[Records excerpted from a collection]
(** A closed store refuses every write, with [ErrClosed] unless the
    arguments are already at fault, and nothing changes. *)
Theorem closed_refuses s now k v ks vs raw : st_closed s = true ->
  (exists e, Put now k v s = (Err e, s) /\ (put_error k v = None -> e = ErrClosed)) /\
  (zlen ks <> 0 -> exists e, BatchPut now ks vs s = (Err e, s)) /\
  (exists e, Delete now k s = (Err e, s)) /\
  (0 < zlen raw -> exists e, ApplyRaw raw s = (Err e, s)) /\
  Reset s = (Err ErrClosed, s).
Proof.
  intros Hc. assert (Hchk : check_open s = (Err ErrClosed, s))
    by (unfold check_open, sm_bind; simpl; by rewrite Hc).
  split; [|split; [|split; [|split]]].
  - unfold Put, put_error, sm_bind, throw_if. destruct (validateKey k); [by eexists|].
    destruct (_ <? _); simpl; [by eexists|]. rewrite Hchk. by eexists.
  - intros Hz. unfold BatchPut. destruct (negb _); [by eexists|].
    destruct (Z.eqb_spec (zlen ks) 0); [done|].
    unfold sm_bind, throw_if. destruct (batch_error ks vs); simpl; [by eexists|].
    rewrite Hchk. by eexists.
  - unfold Delete, sm_bind, throw_if. destruct (validateKey k); simpl; [by eexists|].
    destruct (negb _); [by eexists|]. rewrite Hchk. by eexists.
  - intros Hlen. unfold ApplyRaw. destruct (parse_raw _ _ _ _) as [[[|r recs] max]|e] eqn:E.
    + apply parse_raw_inv in E as (rs & Hnil & -> & _ & _); [|done].
      simpl in Hnil. subst rs. rewrite zlen_encode_all_nil in Hlen. lia.
    + unfold sm_bind. rewrite Hchk. by eexists.
    + by eexists.
  - unfold Reset, sm_bind. by rewrite Hchk.
Qed.
End ops.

YOUR INSTRUCTIONS: Could you restate, word for word, the lines above from the one with "split; [|split; [|split; [|split]]]." to the one with "destruct (Z.eqb_spec (zlen", both included?

TASK RESPONSE:
  split; [|split; [|split; [|split]]].
  - unfold Put, put_error, sm_bind, throw_if. destruct (validateKey k); [by eexists|].
    destruct (_ <? _); simpl; [by eexists|]. rewrite Hchk. by eexists.
  - intros Hz. unfold BatchPut. destruct (negb _); [by eexists|].
    destruct (Z.eqb_spec (zlen ks) 0); [done|].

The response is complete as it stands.